The Data Biosphere will also need to have clear structural principles. We envisage two key aspects: modular components and data environments.
The Data Biosphere will work best if it is designed around key modular components — each having discrete capabilities and clear rules of interaction, and each served by multiple alternative implementations. To offer a familiar analogy, modern internet technology is organized around components that play distinct roles, such as web servers, web browsers, search engines, and email clients. For each component, users have multiple choices, which can be mixed and matched. While we take this user experience for granted today, it was directly at odds with the strategy of many groups that sought to build monolithic systems in the early days of the web.
We believe the life sciences community should take a similarly modular approach to facilitate diversity and interoperability. While the modular structure will surely evolve over time, it is useful to have a clear starting point. Over the past year, we and others working on various large-scale biomedical projects have therefore engaged in discussions on this topic, including with the leadership of GA4GH at the meeting in May 2017. A proposed initial framework for a Data Biosphere, showing the roles of Biosphere Components, is illustrated in Figure 1.
The Biosphere Components are the critical building blocks, but they are not alone enough to meet the needs of the biomedical community. Most users will not be able to assemble these pieces of code into production-grade functioning services. The community will therefore also need Data Environments.
By a Data Environment, we mean a suite of services, assembled from the Components, that allow users to carry out a set of related tasks in an easy way.
To create and manage Data Environments, operational skills are required. Data Environments have the responsibility of securing datasets, so that they can only be accessed by appropriate researchers. They must make it easy for researchers and their funders to pay for the cloud compute and storage costs used. They should provide intuitive interfaces, as well as training and support.
We envision multiple Data Environments, targeting a diversity of communities, use cases, and data types.
Over the past year, the biomedical community has already begun the work of creating a Data Biosphere. We, along with many others, are contributing to the GA4GH definitions of standard interfaces and are actively developing multiple open-source components that fit in the framework in Figure 1.
Moreover, there are several projects underway to create Data Environments for different purposes — including (1) the NIH All of Us Research Program, which will recruit roughly 1 million participants from across the US and provide secure access to their genomic and clinical data for health research; (2) the National Cancer Institute’s Genome Data Commons, which is charged with aggregating and harmonizing major cancer genomics projects in the US; and (3) the Human Cell Atlas’s Data Coordination Platform, an international effort organized by the scientific community to aggregate data from experiments aimed at comprehensively characterizing human cell types and states. Discussions are also underway about creating additional Data Environments to serve different needs.
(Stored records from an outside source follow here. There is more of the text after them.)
Lemma without_errors_CreateScrobbleRequest (song : QString) (submit : bool)
                                           (start_time : QDateTime) (st : State) :
  without_errors (CreateScrobbleRequest song submit start_time st)
  = CreateScrobbleRequest song submit start_time (without_errors st).
Proof.
  unfold CreateScrobbleRequest. simpl.
  destruct (scrobble_requests_active_ st <? kMaxConcurrentScrobbleRequests);
    [|reflexivity].
  unfold FlushScrobbleRequests. now rewrite without_errors_FlushLoop.
Qed.

Lemma without_errors_ScrobbleReplyReceived
    (GetReplyData : QNetworkReply -> QByteArray)
    (ExtractJsonObj : QByteArray -> QJsonObject) (QLocale_toString : Z -> QString)
    (reply : QNetworkReply) (st : State) :
  without_errors (ScrobbleReplyReceived GetReplyData ExtractJsonObj QLocale_toString
                    reply st)
  = if contains (replies_ st) reply
    then FinishCheck (TakeReply reply (without_errors st))
    else without_errors st.
Proof.
  destruct (contains (replies_ st) reply) eqn:Hc.
  - destruct (completion_shape GetReplyData ExtractJsonObj QLocale_toString reply st Hc)
      as (error & debug & ->).
    now rewrite without_errors_FinishCheck, without_errors_reported.
  - now rewrite (ScrobbleReplyReceived_unknown GetReplyData ExtractJsonObj
                   QLocale_toString reply st Hc).
Qed.

Section TwoServers.

Variables GetReplyData1 GetReplyData2 : QNetworkReply -> QByteArray.
Variables ExtractJsonObj1 ExtractJsonObj2 : QByteArray -> QJsonObject.
Variables QLocale_toString1 QLocale_toString2 : Z -> QString.

Local Abbreviation step1 := (step GetReplyData1 ExtractJsonObj1 QLocale_toString1).
Local Abbreviation step2 := (step GetReplyData2 ExtractJsonObj2 QLocale_toString2).
Local Abbreviation run1 := (run GetReplyData1 ExtractJsonObj1 QLocale_toString1).
Local Abbreviation run2 := (run GetReplyData2 ExtractJsonObj2 QLocale_toString2).

Lemma without_errors_step (ev : Event) (st1 st2 : State) :
  without_errors st1 = without_errors st2 ->
  without_errors (step1 st1 ev) = without_errors (step2 st2 ev).
Proof.
  intros H.
  assert (Hr : replies_ st1 = replies_ st2) by exact (f_equal replies_ H).
  assert (Hc : connected st1 = connected st2) by exact (f_equal connected H).
  assert (Hrun : running st1 = running st2) by exact (f_equal running H).
  destruct ev as [song submit start_time | reply | reply]; simpl.
  - now rewrite !without_errors_CreateScrobbleRequest, H.
  - now rewrite !without_errors_ScrobbleReplyReceived, Hr, H.
  - unfold emit_finished. simpl. rewrite Hc, Hrun.
    assert (Hs : without_errors (set_running (removeAll (running st2) reply) st1)
                 = without_errors (set_running (removeAll (running st2) reply) st2))
      by exact (f_equal (set_running (removeAll (running st2) reply)) H).
    destruct (contains (connected st2) reply); [|exact Hs].
    rewrite !without_errors_ScrobbleReplyReceived. simpl replies_. now rewrite Hr, Hs.
Qed.
(** The inner loop on [n] markers followed by a part that does not start
    with a marker: the stack keeps all but its last [n] segments. *)
Lemma strip_markers_ats n b : forall st,
  startswith "@" b = false ->
  strip_markers (ats n ++ b) st
  = if (n <=? List.length st)%nat
    then ret (b, firstn (List.length st - n) st)
    else raise IndexError.
Proof.
  induction n as [|n IH]; intros st Hb.
  - cbn [ats append Nat.leb]. rewrite Nat.sub_0_r, firstn_all.
    now apply strip_markers_none.
  - cbn [ats append strip_markers]. rewrite Ascii.eqb_refl.
    destruct st as [|x st]; [reflexivity|].
    cbn [pop bind ret]. rewrite (IH _ Hb), length_pop.
    cbn [List.length Nat.leb Nat.sub].
    destruct (n <=? List.length st)%nat eqn:Hn; [|reflexivity].
    apply Nat.leb_le in Hn.
    rewrite removelast_firstn_len, firstn_firstn. cbn [List.length pred].
    do 3 f_equal. lia.
Qed.

(** X2. After a canonical path [a], a fragment of [n] tokens [..] followed
    by a plain segment [b] replaces the last [n] segments of [a] by [b];
    asking for more levels than [a] has segments raises [IndexError]. *)
Theorem get_normalized_path_up_levels a n b :
  canonical a = true ->
  plain b = true ->
  get_normalized_path [a; up n ++ b]
  = if (n <=? List.length (split "." a))%nat
    then ret (join "."
                (firstn (List.length (split "." a) - n) (split "." a)
                 ++ [b]))
    else raise IndexError.
Proof.
  intros Ha Hb.
  destruct (plain_inv b Hb) as (Hne & Hdot & Hat).
  pose proof (canonical_replace a Ha) as Hu.
  apply canonical_iff in Ha as [He Ham].
  pose proof (pieces_no_marker a Ham) as Hs.
  unfold get_normalized_path. cbn [collect_parts].
  rewrite Ham, contains_append, contains_up, Hat by discriminate.
  cbn [orb bind ret raise app].
  rewrite Hu, (replace_up n b Hdot).
  rewrite (split_dotless (ats n ++ b))
    by (rewrite contains_append, contains_ats, Hdot by discriminate;
        reflexivity).
  rewrite has_empty_app, He.
  assert (Hx : has_empty [ats n ++ b] = false).
  { cbn. rewrite orb_false_r. destruct n; [|reflexivity].
    cbn [ats append]. destruct b; [contradiction | reflexivity]. }
  rewrite Hx. cbn [orb].
  rewrite normalize_parts_app.
  rewrite (@normalize_parts_no_marker _ [] Hs). cbn [bind ret app].
  cbn [normalize_parts].
  rewrite strip_markers_ats
    by (destruct (startswith "@" b) eqn:Hsb; [|reflexivity];
        apply startswith_contains in Hsb; congruence).
  destruct (n <=? List.length (split "." a))%nat; reflexivity.
Qed.

Lemma get_normalized_path_up_levels_witness :
  canonical "net.layer.out" = true
  /\ plain "in" = true
  /\ get_normalized_path ["net.layer.out"; up 2 ++ "in"] = ret "net.in".
Proof.
  assert (Ha : canonical "net.layer.out" = true) by reflexivity.
  assert (Hb : plain "in" = true) by reflexivity.
  split; [exact Ha|]. split; [exact Hb|].
  exact (get_normalized_path_up_levels "net.layer.out" 2 "in" Ha Hb).
Defined.

End PathMore.

(** ** Further properties of the dictionary functions *)

Section DictMore.
Import Str Dict Diagnostics.
Open Scope string_scope.

Lemma lookup_In items k v : lookup items k = Some v -> In (k, v) items.
Proof.
  induction items as [|[k' v'] items IH]; simpl; [discriminate|].
  destruct (String.eqb_spec k' k) as [-> | _].
  - intros [= ->]. now left.
  - intros H. right. now apply IH.
Qed.

Lemma flatten_keys_complete root keys leaf :
  reaches root keys leaf -> keys <> [] -> is_dict leaf = false ->
  In (join "." keys) (flatten_keys root).
Proof.
  induction 1 as [v | items k v rest w Hlook Hreach IH]; [easy|].
  intros _ Hleaf. apply lookup_In in Hlook.
  cbn [flatten_keys]. apply in_flat_map. exists (k, v).
  split; [exact Hlook|]. cbn [fst snd].
  destruct rest as [|k' rest].
  - inversion Hreach; subst. rewrite Hleaf. now left.
  - assert (Hv : is_dict v = true) by (inversion Hreach; reflexivity).
    rewrite Hv. change (join "." (k :: k' :: rest))
      with (k ++ "." ++ join "." (k' :: rest)).
    apply in_map_iff. eexists. split; [reflexivity|].
    apply IH; [discriminate | exact Hleaf].
Qed.

(** X3. In a nested dictionary whose keys are free of the separator,
    [flatten_keys] lists exactly the dotted key sequences that lead from
    the root to a value that is not a dictionary. *)
Theorem flatten_keys_exactly_leaf_paths root p :
  well_formed root = true ->
  dotless root = true ->
  (In p (flatten_keys root) <->
   exists keys leaf,
     keys <> [] /\ p = join "." keys
     /\ reaches root keys leaf /\ is_dict leaf = false).
Proof.
  intros Hwf Hdots. split.
  - intros Hin.
    destruct (@flatten_keys_descend root Hwf Hdots p Hin) as (leaf & Hd & Hl).
    exists (split "." p), leaf. repeat split.
    + destruct (split_nonempty "." p) as (h & t & ->). discriminate.
    + symmetry. apply join_split.
    + now apply descend_reaches.
    + exact Hl.
  - intros (keys & leaf & Hne & -> & Hreach & Hl).
    now apply flatten_keys_complete with leaf.
Qed.

Lemma flatten_keys_exactly_leaf_paths_witness :
  well_formed dict_a_bxy = true
  /\ dotless dict_a_bxy = true
  /\ (In "b.y" (flatten_keys dict_a_bxy) <->
      exists keys leaf,
        keys <> [] /\ "b.y" = join "." keys
        /\ reaches dict_a_bxy keys leaf /\ is_dict leaf = false).
Proof.
  assert (Hwf : well_formed dict_a_bxy = true) by reflexivity.
  assert (Hdots : dotless dict_a_bxy = true) by reflexivity.
  split; [exact Hwf|]. split; [exact Hdots|].
  exact (@flatten_keys_exactly_leaf_paths dict_a_bxy "b.y" Hwf Hdots).
Defined.

Lemma keys_distinct_NoDup l : keys_distinct l = true -> NoDup l.
Proof.
  induction l as [|k l IH]; simpl; intros H; constructor.
  - apply andb_true_iff in H as [H _]. apply negb_true_iff in H.
    intros Hin. assert (existsb (String.eqb k) l = true) as Habs.
    { apply existsb_exists. exists k. split; [exact Hin | apply String.eqb_refl]. }
    congruence.
  - apply andb_true_iff in H as [_ H]. now apply IH.
Qed.

Lemma append_inj_r (k a b : string) : k ++ a = k ++ b -> a = b.
Proof. induction k; simpl; [easy | intros [= H]; auto]. Qed.

Lemma NoDup_map_injective A B (f : A -> B) l :
  (forall x y, f x = f y -> x = y) -> NoDup l -> NoDup (map f l).
Proof.
  intros Hf. induction 1 as [|a l Ha _ IH]; simpl; constructor; [|exact IH].
  intros Hin. apply in_map_iff in Hin as (x & Hx & Hin).
  apply Hf in Hx. now subst.
Qed.

(** Lists computed per item do not overlap when every element of such a
    list determines the key of its item and the keys are distinct. *)
Lemma NoDup_flat_map_keyed A B K (f : A -> list B) (g : A -> K)
    (h : B -> K) l :
  NoDup (map g l) ->
  (forall x, In x l -> NoDup (f x)) ->
  (forall x y, In x l -> In y (f x) -> h y = g x) ->
  NoDup (flat_map f l).
Proof.
  induction l as [|a l IH]; intros Hkeys Hf Hh; [constructor|].
  cbn [flat_map map] in *. apply NoDup_cons_iff in Hkeys as [Ha Hkeys].
  apply NoDup_app.
  - apply Hf. now left.
  - apply IH; [exact Hkeys | |]; intros; [apply Hf | eapply Hh]; eauto;
      now right.
  - intros y Hy Hy'. apply in_flat_map in Hy' as (x & Hx & Hyx).
    apply Ha. rewrite <- (Hh a y (or_introl eq_refl) Hy).
    rewrite (Hh x y (or_intror Hx) Hyx). now apply in_map.
Qed.

(** X4. With pairwise distinct keys free of the separator, no path is
    listed twice by [flatten_keys]. *)
Theorem flatten_keys_NoDup root :
  well_formed root = true -> dotless root = true ->
  NoDup (flatten_keys root).
Proof.
  induction root as [| n | s | items IH] using value_ind;
    try (intros; constructor).
  intros Hwf Hdots. cbn [well_formed dotless flatten_keys] in *.
  apply andb_true_iff in Hwf as [Hkeys Hwf].
  rewrite forallb_forall in Hwf, Hdots. rewrite Forall_forall in IH.
  assert (Hk : forall kv, In kv items -> contains "." (fst kv) = false).
  { intros kv Hkv. specialize (Hdots _ Hkv).
    apply andb_true_iff in Hdots as [Hk _]. now apply negb_true_iff. }
  apply NoDup_flat_map_keyed
    with (g := fst) (h := fun p => hd "" (split "." p)).
  - now apply keys_distinct_NoDup.
  - intros [k v] Hkv. cbn [fst snd]. destruct (is_dict v).
    + apply NoDup_map_injective.
      * intros a b Hab. apply append_inj_r in Hab. now injection Hab.
      * apply (IH _ Hkv); [exact (Hwf _ Hkv)|].
        specialize (Hdots _ Hkv). now apply andb_true_iff in Hdots as [_ ?].
    + repeat constructor. easy.
  - intros [k v] p Hkv Hp. cbn [fst snd] in *. specialize (Hk _ Hkv).
    cbn [fst] in Hk. destruct (is_dict v).
    + apply in_map_iff in Hp as (x & <- & _).
      now rewrite (split_prefix k x Hk).
    + destruct Hp as [<- | []]. now rewrite (split_dotless k Hk).
Qed.

Lemma flatten_keys_NoDup_witness :
  well_formed dict_a_bxy = true
  /\ dotless dict_a_bxy = true
  /\ NoDup (flatten_keys dict_a_bxy).
Proof.
  assert (Hwf : well_formed dict_a_bxy = true) by reflexivity.
  assert (Hdots : dotless dict_a_bxy = true) by reflexivity.
  split; [exact Hwf|]. split; [exact Hdots|].
  exact (@flatten_keys_NoDup dict_a_bxy Hwf Hdots).
Defined.

Lemma descend_app l1 l2 : forall d,
  descend (l1 ++ l2) d
  = match descend l1 d with
    | (d', None) => descend l2 d'
    | stopped => stopped
    end.
Proof.
  induction l1 as [|p l1 IH]; intros d; [reflexivity|].
  cbn [app descend]. destruct (getitem d p); [reflexivity | apply IH].
Qed.

(** X5. Looking up [p.q] is looking up [q] in the value found at [p]: when
    [get_by_path(root, p)] returns [v], [get_by_path(root, p + '.' + q)]
    returns or raises what [get_by_path(v, q)] does, and prints the same
    list of keys, under the longer path. *)
Theorem get_by_path_concat root p q v :
  get_by_path root p = ([], ret v) ->
  get_by_path root (p ++ "." ++ q)
  = (map (relabel (p ++ "." ++ q)) (fst (get_by_path v q)),
     snd (get_by_path v q)).
Proof.
  intros Hp. apply get_by_path_returns in Hp as [_ Hp].
  apply descend_reaches in Hp.
  unfold get_by_path. rewrite split_app_sep, descend_app, Hp.
  destruct (descend (split "." q) v) as [d [[msg| |key|]|]]; reflexivity.
Qed.

Lemma get_by_path_concat_witness :
  get_by_path dict_abc "a.b" = ([], ret (VDict [("c", VInt 5)]))
  /\ get_by_path dict_abc ("a.b" ++ "." ++ "x")
     = (map (relabel ("a.b" ++ "." ++ "x"))
          (fst (get_by_path (VDict [("c", VInt 5)]) "x")),
        snd (get_by_path (VDict [("c", VInt 5)]) "x")).
Proof.
  assert (Hp : get_by_path dict_abc "a.b" = ([], ret (VDict [("c", VInt 5)])))
    by reflexivity.
  split; [exact Hp|].
  exact (@get_by_path_concat dict_abc "a.b" "x" _ Hp).
Defined.

Lemma split_pieces_dotless s piece :
  In piece (split "." s) -> contains "." piece = false.
Proof.
  revert piece. induction s as [|c s IH]; intros piece; cbn [split].
  - now intros [<- | []].
  - destruct (c =? ".")%char eqn:Hc.
    + intros [<- | Hin]; [reflexivity | now apply IH].
    + destruct (split_nonempty "." s) as (h & t & Hs). rewrite Hs in *.
      intros [<- | Hin].
      * cbn [contains]. rewrite Hc. apply (IH h). now left.
      * apply IH. now right.
Qed.

Lemma flat_map_split_dotless parts :
  Forall (fun p => contains "." p = false) parts ->
  flat_map (split ".") parts = parts.
Proof.
  induction 1 as [|p parts Hp _ IH]; [reflexivity|].
  cbn [flat_map]. now rewrite (split_dotless p Hp), IH.
Qed.
Definition _get_payload (self : VyDevice) (op : string) (path : path_input)
    (file url name : option string) (h : heap)
    : result (gmap string string) * heap :=
  match path with
  | None | Some [] =>
      let data := [("op", VStr op); ("path", path_value h path)] in
      let data := dict_set_opt "file" file data in
      let data := dict_set_opt "url" url data in
      let data := dict_set_opt "name" name data in
      (Ok (<["key" := apikey self]> {["data" := Json.dumps (VDict data)]}), h)
  | Some [p] =>
      let data := DataDict [("op", VStr op); ("path", item_value h p)] in
      (wrap_payload self h data file url name, h)
  | Some items =>
      let '(cmds, h') := scan op items h in
      (wrap_payload self h' (DataList cmds) file url name, h')
  end.

(** ** What [resp.json()] returns *)

(** A decoded body: numbers are Python ints or floats, an object is a dict
    (one entry per key). *)
Inductive jval : Type :=
  | JNull
  | JBool (b : bool)
  | JInt (n : Z)
  | JFloat (f : float)
  | JStr (s : string)
  | JArr (l : list jval)
  | JObj (kvs : list (string * jval)).

Fixpoint dict_get (k : string) (kvs : list (string * jval)) : option jval :=
  match kvs with
  | [] => None
  | (k', v) :: rest => if String.eqb k' k then Some v else dict_get k rest
  end.

(** [v[k]] for a string [k]: only a dict can answer, and it raises
    [KeyError] for a key it does not have. *)
Definition getitem (v : jval) (k : string) : result jval :=
  match v with
  | JObj kvs =>
      match dict_get k kvs with
      | Some x => Ok x
      | None => Raise (KeyError k)
      end
  | _ => Raise TypeError
  end.

(** [v == True]: [True] equals itself and the numbers [1] and [1.0]. *)
Definition eq_True (v : jval) : bool :=
  match v with
  | JBool b => b
  | JInt n => (n =? 1)%Z
  | JFloat f => PrimFloat.eqb f 1%float
  | _ => false
  end.

(** ** The transport *)

(** The response object as far as the executor reads it: [status_code] and
    the outcome of [json()]. *)
Record Response : Type := {
  status_code : Z;
  json : result jval
}.

(** [requests.post(url, verify=, data=, timeout=, headers={})]: answers or
    raises. *)
Definition transport : Type :=
  string -> bool -> gmap string string -> Z -> result Response.

(** ** The request executor *)

Record ApiResponse : Type := {
  status : Z;
  request : gmap string string;
  result_ : jval;
  error : jval
}.

(** The inner [try] (lines 194-204) as a function from the locals
    [(result, error)] before it to the locals after it. [result] is assigned
    by the last statement that can raise, so the handler finds it
    unchanged. *)
Definition decode_body (resp : Response) (locals : jval * jval) : result (jval * jval) :=
  try_except
    (let* resp_decoded := json resp in
     let* success := getitem resp_decoded "success" in
     if eq_True success then
       let* data := getitem resp_decoded "data" in
       Ok (data, JBool false)
     else
       let* err := getitem resp_decoded "error" in
       Ok (locals.1, err))
    is_JSONDecodeError
    (fun _ => Ok (locals.1, JStr "json decode error")).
Building a Data Biosphere to propel progress in biomedicine will require a community working together, including laboratory groups generating data, software developers creating Biosphere Components, and technical teams assembling and operating Data Environments.
The vision described here will surely evolve with experience, but the fundamental principles provide a solid foundation for using information to improve human health. Together with the global community, we will make the vision real.